PROBLEM TO SOLVE:
Give the lines below again exactly, starting with the line that holds "prefetched. *)" and going on through the line that holds "match prev with".

== INFORMATION PROVIDED ==

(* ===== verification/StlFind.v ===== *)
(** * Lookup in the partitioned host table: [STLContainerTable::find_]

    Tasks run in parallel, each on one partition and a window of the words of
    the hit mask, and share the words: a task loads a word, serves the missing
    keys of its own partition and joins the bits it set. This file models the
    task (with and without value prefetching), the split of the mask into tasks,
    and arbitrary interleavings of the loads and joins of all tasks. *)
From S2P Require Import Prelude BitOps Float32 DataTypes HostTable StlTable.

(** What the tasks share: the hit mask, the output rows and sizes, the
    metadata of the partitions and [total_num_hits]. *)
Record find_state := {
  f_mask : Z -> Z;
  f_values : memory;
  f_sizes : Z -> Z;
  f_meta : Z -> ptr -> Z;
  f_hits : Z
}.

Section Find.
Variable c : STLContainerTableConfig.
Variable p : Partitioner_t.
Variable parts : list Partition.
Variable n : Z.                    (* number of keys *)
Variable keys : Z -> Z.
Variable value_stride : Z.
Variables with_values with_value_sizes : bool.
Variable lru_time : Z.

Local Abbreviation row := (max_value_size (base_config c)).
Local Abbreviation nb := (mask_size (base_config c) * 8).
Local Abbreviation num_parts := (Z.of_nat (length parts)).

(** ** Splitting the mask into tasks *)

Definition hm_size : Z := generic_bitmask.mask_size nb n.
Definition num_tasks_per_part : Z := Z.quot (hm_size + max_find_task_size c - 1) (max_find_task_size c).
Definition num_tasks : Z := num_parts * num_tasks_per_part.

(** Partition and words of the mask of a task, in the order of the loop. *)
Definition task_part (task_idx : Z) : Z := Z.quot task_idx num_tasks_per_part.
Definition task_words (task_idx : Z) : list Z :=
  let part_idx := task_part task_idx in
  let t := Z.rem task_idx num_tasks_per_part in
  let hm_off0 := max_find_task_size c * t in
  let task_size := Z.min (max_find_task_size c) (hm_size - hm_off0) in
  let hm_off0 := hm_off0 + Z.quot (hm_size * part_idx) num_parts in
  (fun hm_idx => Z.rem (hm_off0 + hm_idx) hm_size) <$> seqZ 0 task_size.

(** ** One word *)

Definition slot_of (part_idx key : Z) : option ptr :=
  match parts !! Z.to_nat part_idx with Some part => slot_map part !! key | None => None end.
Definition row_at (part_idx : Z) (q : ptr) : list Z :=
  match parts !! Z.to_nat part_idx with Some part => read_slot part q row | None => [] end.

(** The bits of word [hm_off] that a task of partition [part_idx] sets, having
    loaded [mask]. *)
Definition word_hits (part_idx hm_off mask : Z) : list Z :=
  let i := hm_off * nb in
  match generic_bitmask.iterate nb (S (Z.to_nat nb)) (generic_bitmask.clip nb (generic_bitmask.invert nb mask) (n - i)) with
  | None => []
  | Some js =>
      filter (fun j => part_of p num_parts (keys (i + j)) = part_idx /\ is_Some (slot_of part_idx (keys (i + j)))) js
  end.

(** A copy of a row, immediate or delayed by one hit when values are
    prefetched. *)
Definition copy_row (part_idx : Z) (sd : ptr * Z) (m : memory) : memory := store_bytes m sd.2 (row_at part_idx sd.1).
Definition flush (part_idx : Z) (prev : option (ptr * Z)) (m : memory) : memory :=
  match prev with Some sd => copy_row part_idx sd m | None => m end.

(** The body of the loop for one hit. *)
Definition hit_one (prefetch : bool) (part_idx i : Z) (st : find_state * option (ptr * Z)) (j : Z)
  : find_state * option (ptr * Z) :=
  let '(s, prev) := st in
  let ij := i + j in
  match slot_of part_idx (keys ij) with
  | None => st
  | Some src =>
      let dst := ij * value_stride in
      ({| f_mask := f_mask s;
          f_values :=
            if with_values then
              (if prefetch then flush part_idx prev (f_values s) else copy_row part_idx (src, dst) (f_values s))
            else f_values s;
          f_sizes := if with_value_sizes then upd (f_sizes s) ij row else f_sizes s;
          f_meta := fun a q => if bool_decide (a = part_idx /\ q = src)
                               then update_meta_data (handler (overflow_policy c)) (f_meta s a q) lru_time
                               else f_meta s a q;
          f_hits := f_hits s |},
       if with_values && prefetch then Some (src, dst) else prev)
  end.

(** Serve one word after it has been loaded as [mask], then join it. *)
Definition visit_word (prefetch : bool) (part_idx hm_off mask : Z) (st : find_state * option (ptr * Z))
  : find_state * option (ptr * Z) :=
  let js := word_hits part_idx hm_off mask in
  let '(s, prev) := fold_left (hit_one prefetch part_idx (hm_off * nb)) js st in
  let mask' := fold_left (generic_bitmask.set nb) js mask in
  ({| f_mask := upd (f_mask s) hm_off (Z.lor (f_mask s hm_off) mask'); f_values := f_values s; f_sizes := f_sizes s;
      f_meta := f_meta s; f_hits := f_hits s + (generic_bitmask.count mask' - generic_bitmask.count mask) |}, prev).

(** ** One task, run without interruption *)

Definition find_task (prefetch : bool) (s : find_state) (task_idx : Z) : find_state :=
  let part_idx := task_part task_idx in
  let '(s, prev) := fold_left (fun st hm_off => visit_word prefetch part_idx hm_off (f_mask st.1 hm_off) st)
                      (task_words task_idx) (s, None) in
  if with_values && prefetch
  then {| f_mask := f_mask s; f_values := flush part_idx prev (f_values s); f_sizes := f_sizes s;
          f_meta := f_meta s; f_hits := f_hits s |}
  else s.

===

ANSWER FOR THE TASK:
    prefetched. *)
Definition copy_row (part_idx : Z) (sd : ptr * Z) (m : memory) : memory := store_bytes m sd.2 (row_at part_idx sd.1).
Definition flush (part_idx : Z) (prev : option (ptr * Z)) (m : memory) : memory :=
  match prev with Some sd => copy_row part_idx sd m | None => m end.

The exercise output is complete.